Тито весело засмеялся в ответ на эти слова:
– Я уж думал, вы со мной об этом никогда не станете говорить. Так что же вы хотите от меня узнать?
Они подождали, когда официант подаст второе блюдо, и, так как Бернат продолжал молчать, Тито, глядя ему в глаза, сказал:
– Да, да. Это была моя идея. Согласитесь, блестящая? Я хорошо знаю дядю Адриано и был уверен, что с помощью господина Мортельманса все окажется проще. – Он поднял вверх нож. – И не ошибся!
Бернат ел, глядя на Тито и не произнося ни слова. Тот продолжал:
– Да, да, сеньор Беренгер продал Сториони очень выгодно. Да, мы неплохо заработали. Как вам эта треска? Вряд ли вы где-нибудь ели вкуснее. Право, грустно было знать, что такая прекрасная скрипка лежит без дела.
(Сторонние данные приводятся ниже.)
Definition code_shape (code : string) : Prop :=
  String.length code <= 4
  /\ forallb code_char (list_ascii_of_string code) = true.

Definition is_roundStart (m : Emitted) : bool :=
  match snd m with
  | roundStart _ _ _ _ => true
  | _ => false
  end.

(** Every pending entry has a power of at most 101. *)
Definition powers_bounded (room : Room) : Prop :=
  Forall (fun a => Ability.power a <= 101) (pending room).

(** A set as [randomElements()] returns it: three distinct elements of the
    catalog. *)
Definition triple (set : list string) : Prop :=
  length set = 3 /\ NoDup set /\ incl set ELEMENTS.

(** [ps'] lists the players of [ps] in the same order, under the same ids
    and names, none with a lower score and at most one point more in all;
    it may list further players with no point after them. *)
Definition grows (ps ps' : list Player.t) : Prop :=
  (forall (i : nat) (p : Player.t),
      nth_error ps i = Some p ->
      exists p' : Player.t,
        nth_error ps' i = Some p'
        /\ Player.id p' = Player.id p
        /\ Player.name p' = Player.name p
        /\ Player.score p <= Player.score p' <= Player.score p + 1)
  /\ list_sum (map Player.score ps) <= list_sum (map Player.score ps')
     <= list_sum (map Player.score ps) + 1.

(** ** The variant of [startRound] in [src/unnamed/part_000] *)

Module OpenRouter.

(** As [startRound_room], except that the two default sets are drawn before
    the number that decides the round type. *)
Definition startRound_room (roomCode : string) (room : Room)
  : Rand (Room * list Emitted) :=
  let round := S (currentRound room) in
  s1 <- randomElements 3 ;;
  s2 <- randomElements 3 ;;
  rand <- Math_random ;;
  typed <-
    (if (rand * 100 <? 33 * RES)%N then
       m1 <- randomElements 3 ;; ret (missing, [m1])
     else if (rand * 100 <? 66 * RES)%N then
       e1 <- randomElements 3 ;;
       e2 <- randomElements 3 ;;
       e3 <- randomElements 3 ;;
       ret (evolution, [e1; e2; e3])
     else ret (standard, [s1; s2])) ;;
  let room := mkRoom (players room) round (fst typed) [] in
  ret (room,
       [(ToRoom roomCode,
         roundStart round (fst typed) (snd typed) (scores room))]).

End OpenRouter.

(** ** The client ([src/public/client.js]) *)

Module Client.

(** [currentSets] and [selected]; [null] is [None]. *)
Record State := mkState {
  currentSets : list (list string);
  selected : list (option string)
}.

(** The payload of the [playerChoice] event the client emits. *)
Record Choice := mkChoice {
  roomCode : string;
  elements : list string;
  description : string;
  imageUrl : string
}.

(** The cards built by [renderSets]: one per element of every set, each with
    the index of its row. *)
Fixpoint cards_from (index : nat) (sets : list (list string))
  : list (nat * string) :=
  match sets with
  | [] => []
  | set :: rest => map (pair index) set ++ cards_from (S index) rest
  end.

Definition cards (sets : list (list string)) : list (nat * string) :=
  cards_from 0 sets.

(** [selected = Array(sets.length).fill(null)] *)
Definition renderSets (sets : list (list string)) : list (option string) :=
  repeat None (length sets).

(** [socket.on('roundStart', ...)]: the sets are stored and rendered. *)
Definition on_roundStart (sets : list (list string)) (st : State) : State :=
  mkState sets (renderSets sets).

(** [selected[index] = el], for an index inside the array; the index of a
    card is the index of a row, so no write falls outside. *)
Fixpoint write {A} (index : nat) (x : A) (l : list A) : list A :=
  match l, index with
  | [], _ => []
  | _ :: l', O => x :: l'
  | y :: l', S index' => y :: write index' x l'
  end.

(** A click on the [n]-th card of the page; without such a card there is
    nothing to click. *)
Definition click (n : nat) (st : State) : State :=
  match nth_error (cards (currentSets st)) n with
  | Some (index, el) =>
      mkState (currentSets st) (write index (Some el) (selected st))
  | None => st
  end.

(** [selected.includes(null)] *)
Definition includes_null (sel : list (option string)) : bool :=
  existsb (fun x => match x with None => true | Some _ => false end) sel.

(** The clicks [ns], one after the other. *)
Definition clicks (ns : list nat) (st : State) : State :=
  fold_left (fun st n => click n st) ns st.

(** A pick, if any, is an element of the set of its row. *)
Definition picked (sel : option string) (set : list string) : Prop :=
  match sel with
  | Some el => In el set
  | None => True
  end.

(** [submitBtn.onclick]: nothing is emitted while a row has no pick. *)
Definition submit (code abilityDesc imageUrlInput : string) (st : State)
  : option Choice :=
  if includes_null (selected st) then None
  else Some (mkChoice code
               (map (fun x => match x with Some el => el | None => "" end)
                    (selected st))
               (trim abilityDesc) (trim imageUrlInput)).

(** A number inside a template literal. *)
Definition show (n : nat) : string := NilEmpty.string_of_uint (Nat.to_uint n).

Definition newline : string := String (ascii_of_nat 10) EmptyString.

(** The first line of the result: both names with their powers. *)
Definition versus (a b : Ability.t) : string :=
  (Ability.name a ++ " (" ++ show (Ability.power a) ++ ") vs "
   ++ Ability.name b ++ " (" ++ show (Ability.power b) ++ ")"
   ++ newline)%string.

(** [socket.on('battleResult', ...)]: the text put into [resultsDiv]. *)
Definition resultText (winner : string) (a b : Ability.t) : string :=
  let text := versus a b in
  if String.eqb winner "tie" then (text ++ "It's a tie!")%string
  else
    let winnerName :=
      match find (fun ab => String.eqb (Ability.playerId ab) winner) [a; b]
      with
      | Some ab => Ability.name ab
      | None => "undefined"
      end in
    (text ++ winnerName ++ " wins!")%string.

End Client.

(** ** Proof automation *)

(** Closes a conjunction of equations between closed terms by running the
    handlers. *)
Ltac evaluated :=
  repeat (split; [vm_compute; reflexivity|]); vm_compute; reflexivity.

(** Picks the witnesses of a closed existential by evaluation. *)
Ltac by_running := repeat eexists; evaluated.

(** ** Facts about the pool *)

Section Pool.

Lemma Math_random_lt (s : list N) : (fst (Math_random s) < RES)%N.
Proof.
  destruct s as [|k s]; cbn.
  - reflexivity.
  - apply N.mod_lt. discriminate.
Qed.

Lemma random_below_lt (n : nat) (s : list N) :
  0 < n -> fst (random_below n s) < n.
Proof.
  intros Hn. unfold random_below, bind, ret.
  pose proof (Math_random_lt s) as Hu.
  destruct (Math_random s) as [u s']; cbn [fst] in *.
  assert (u * N.of_nat n / RES < N.of_nat n)%N.
  { apply N.Div0.div_lt_upper_bound.
    revert Hu. generalize RES. intros R Hu. nia. }
  lia.
Qed.

Lemma splice1_length {A} (idx : nat) (l : list A) :
  idx < length l -> length (splice1 idx l) = pred (length l).
Proof.
  intros H. unfold splice1.
  rewrite length_app, length_firstn, length_skipn. lia.
Qed.

Lemma splice1_perm {A} (d : A) (idx : nat) (l : list A) :
  idx < length l -> Permutation (nth idx l d :: splice1 idx l) l.
Proof.
  revert idx. induction l as [|x l IH]; intros idx H; cbn in H.
  - lia.
  - destruct idx as [|idx]; cbn.
    + reflexivity.
    + etransitivity; [apply perm_swap|].
      constructor. apply (IH idx). lia.
Qed.

Lemma draw_spec (count : nat) :
  forall (copy : list string) (s s' : list N) (result : list string),
    draw count copy s = (result, s') ->
    NoDup copy ->
    length result = Nat.min count (length copy)
    /\ NoDup result
    /\ incl result copy
    /\ (length copy <= count -> Permutation result copy).
Proof.
  induction count as [|count IH]; intros copy s s' result Hrun Hnd.
  - injection Hrun as <- _. repeat split.
    + constructor.
    + intros x [].
    + intros Hle. destruct copy; [reflexivity | cbn in Hle; lia].
  - destruct copy as [|c copy'] eqn:Ecopy.
    + injection Hrun as <- _. repeat split; try constructor. intros x [].
    + rewrite <- Ecopy in *.
      assert (Hpos : 0 < length copy) by (subst copy; cbn; lia).
      assert (Hstep : draw (S count) copy s =
                (idx <- random_below (length copy) ;;
                 rest <- draw count (splice1 idx copy) ;;
                 ret (nth idx copy "" :: rest)) s)
        by (subst copy; reflexivity).
      rewrite Hstep in Hrun. clear Hstep. unfold bind, ret in Hrun.
      pose proof (random_below_lt (length copy) s Hpos) as Hidx.
      destruct (random_below (length copy) s) as [idx s1]; cbn [fst] in Hidx.
      pose proof (splice1_perm "" idx copy Hidx) as Hperm.
      assert (Hnd' : NoDup (nth idx copy "" :: splice1 idx copy)).
      { eapply Permutation_NoDup; [symmetry; exact Hperm | exact Hnd]. }
      apply NoDup_cons_iff in Hnd' as [Hnotin Hnd1].
      destruct (draw count (splice1 idx copy) s1) as [rest s2] eqn:Erest.
      injection Hrun as <- _.
      destruct (IH _ _ _ _ Erest Hnd1) as (Hlen & Hndr & Hincl & Hfull).
      rewrite splice1_length in Hlen by exact Hidx.
      rewrite splice1_length in Hfull by exact Hidx.
      repeat split.
      * cbn [length]. rewrite Hlen.
        destruct (length copy); [lia | reflexivity].
      * constructor; [|exact Hndr].
        intros Hin. apply Hnotin, Hincl, Hin.
      * intros x [<-|Hin].
        -- apply nth_In. exact Hidx.
        -- eapply Permutation_in; [exact Hperm|].
           right. apply Hincl, Hin.
      * intros Hle.
        etransitivity; [|exact Hperm].
        constructor. apply Hfull. lia.
Qed.

Lemma ELEMENTS_NoDup : NoDup ELEMENTS.
Proof.
  unfold ELEMENTS.
  repeat (constructor; [cbn; intuition discriminate|]).
  constructor.
Qed.

(** C8. [randomElements(count)] returns [min(count, 10)] pairwise distinct
    elements of the catalog [ELEMENTS], whose size is 10; a [count] of 10 or
    more returns the whole catalog, in some order. *)
Theorem randomElements_distinct_min (count extra : nat) (s : list N) :
  let result := fst (randomElements count s) in
  length ELEMENTS = 10
  /\ length result = Nat.min count (length ELEMENTS)
  /\ NoDup result
  /\ incl result ELEMENTS
  /\ Permutation (fst (randomElements (length ELEMENTS + extra) s)) ELEMENTS.
Proof.
  unfold randomElements.
  destruct (draw count ELEMENTS s) as [result s1] eqn:Erun.
  destruct (draw (length ELEMENTS + extra) ELEMENTS s) as [full s2] eqn:Efull.
  destruct (draw_spec _ _ _ _ _ Erun ELEMENTS_NoDup) as (Hlen & Hnd & Hin & _).
  destruct (draw_spec _ _ _ _ _ Efull ELEMENTS_NoDup) as (_ & _ & _ & Hperm).
  cbn [fst]. repeat split; try assumption.
  apply Hperm. lia.
Qed.

End Pool.

(** ** Facts about the arbitration *)

Section Arbitration.

Lemma winnerOf_first (a b : Ability.t) :
  Ability.power b < Ability.power a -> winnerOf a b = Ability.playerId a.
Proof.
  intros H. unfold winnerOf.
  apply Nat.ltb_lt in H as H1. rewrite H1.
  replace (Ability.power a <? Ability.power b) with false; [reflexivity|].
  symmetry. apply Nat.ltb_ge. lia.
Qed.

Lemma winnerOf_second (a b : Ability.t) :
  Ability.power a < Ability.power b -> winnerOf a b = Ability.playerId b.
Proof.
  intros H. unfold winnerOf.
  apply Nat.ltb_lt in H. rewrite H. reflexivity.
Qed.

Lemma winnerOf_tie (a b : Ability.t) :
  Ability.power a = Ability.power b -> winnerOf a b = "tie".
Proof.
  intros H. unfold winnerOf. rewrite H, Nat.ltb_irrefl. reflexivity.
Qed.

Lemma random_below_101 (s : list N) : fst (random_below 101 s) <= 100.
Proof.
  pose proof (random_below_lt 101 s). lia.
Qed.

Lemma draw_for_table :
  forallb (fun x => fst (random_below 101 [draw_for x]) =? x) (seq 0 101)
  = true.
Proof. vm_compute. reflexivity. Qed.

Lemma random_below_tail (n : nat) (k : N) (s : list N) :
  random_below n (k :: s) = (fst (random_below n [k]), s).
Proof. reflexivity. Qed.

Lemma draw_for_hits (x : nat) (s : list N) :
  x <= 100 -> random_below 101 (draw_for x :: s) = (x, s).
Proof.
  intros Hx. rewrite random_below_tail. f_equal.
  pose proof draw_for_table as Htab.
  rewrite forallb_forall in Htab.
  apply Nat.eqb_eq, Htab, in_seq. lia.
Qed.

Lemma baseline_eq (s : list N) :
  baseline s =
  (fst (random_below 101 s),
   fst (random_below 101 (snd (random_below 101 s)))).
Proof.
  unfold baseline, bind, ret.
  destruct (random_below 101 s) as [pa s1]; cbn [fst snd].
  destruct (random_below 101 s1) as [pb s2]. reflexivity.
Qed.

(** C7. When the reply names A, [a.power] is [b.power + 1], where [b.power]
    is the second of two baseline draws, so A wins and there is no tie;
    symmetrically when it names B, with the first draw as [a.power].  Without
    a key, on a failure, or on any other reply, the two powers are the two
    baseline draws.  Each baseline draw is an integer of [0,100] taken from
    its own call of [Math.random()], and every pair of [0,100]x[0,100] is
    produced by some pair of draws.  Nothing but the power is written. *)
Theorem evaluateAbilities_verdict
    (reply : Oracle) (a b : Ability.t) (s : list N) (x y : nat) :
  let a' := fst (fst (evaluateAbilities reply a b s)) in
  let b' := snd (fst (evaluateAbilities reply a b s)) in
  let pa := fst (baseline s) in
  let pb := snd (baseline s) in
  pa <= 100 /\ pb <= 100
  /\ baseline (draw_for (Nat.min x 100) :: draw_for (Nat.min y 100) :: s)
     = (Nat.min x 100, Nat.min y 100)
  /\ match verdict reply with
     | favoursA =>
         Ability.power a' = Ability.power b' + 1
         /\ Ability.power b' = pb
         /\ winnerOf a' b' = Ability.playerId a
     | favoursB =>
         Ability.power b' = Ability.power a' + 1
         /\ Ability.power a' = pa
         /\ winnerOf a' b' = Ability.playerId b
     | undecided =>
         Ability.power a' = pa /\ Ability.power b' = pb
     end
  /\ set_power 0 a' = set_power 0 a
  /\ set_power 0 b' = set_power 0 b.
Proof.
  cbv zeta. rewrite !baseline_eq. cbn [fst snd].
  split; [apply random_below_101|].
  split; [apply random_below_101|].
  split.
  { rewrite draw_for_hits by apply Nat.le_min_r. cbn [fst snd].
    rewrite draw_for_hits by apply Nat.le_min_r. reflexivity. }
  unfold evaluateAbilities, verdict.
  destruct reply as [| |[content|]]; unfold bind, ret;
    destruct (random_below 101 s) as [pa s1]; cbn [fst snd];
    destruct (random_below 101 s1) as [pb s2]; cbn [fst snd option_map answer_is];
    try (repeat split; reflexivity).
  destruct (String.eqb (trim content) "A") eqn:EA.
  - apply String.eqb_eq in EA. rewrite EA.
    cbn [String.eqb Ascii.eqb Bool.eqb set_power Ability.power fst snd].
    repeat split; try reflexivity.
    rewrite winnerOf_first; [reflexivity | cbn; lia].
  - destruct (String.eqb (trim content) "B") eqn:EB.
    + cbn [set_power Ability.power fst snd].
      repeat split; try reflexivity.
      rewrite winnerOf_second; [reflexivity | cbn; lia].
    + repeat split; reflexivity.
Qed.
Знаете, кто ее купил?
– Кто? – Вопрос вырвался из самого нутра Берната, словно неудержимая икота.
– Джошуа Мак. – Тито ждал, как прореагирует на это Бернат, который из последних сил пытался сдерживаться. – Видите? В конце концов скрипка снова оказалась в руках у еврея. – И он засмеялся. – Мы восстановили справедливость, не так ли?
Бернат сосчитал до десяти, чтобы не сорваться. Чтобы хоть как-то выплеснуть ярость, он сказал: вы мне отвратительны. Тито Кабонель ничуть не смутился:
– Мне все равно, что Мак будет делать со скрипкой. Признаюсь, в данном случае меня интересовали только деньги.
– Я заявлю на вас в полицию, – сказал Бернат, глядя ему в глаза с неистовой злобой. – И не думайте, что от меня можно откупиться.
Тито не спеша прожевал, вытер губы салфеткой, сделал небольшой глоток вина и улыбнулся:
– Откупиться? Мне? От вас? – Он презрительно причмокнул губами. – Я и ломаного гроша не дам за ваше молчание.
– А я бы от вас ничего и не взял. Я это делаю в память о моем друге.
– Я вам не советую много говорить об этом, сеньор Пленса.
– А вас раздражает, что я не изменяю принципам?
– Ну что вы! Быть принципиальным так прекрасно! Но вам следует знать, что я знаю то, что мне следует знать.
Бернат посмотрел ему в глаза. Тито снова улыбнулся и сказал:
– Я тоже не сидел сложа руки.
– Я вас не понимаю.
– Вот уже месяц, как ваш издатель готовит к выходу вашу новую книгу.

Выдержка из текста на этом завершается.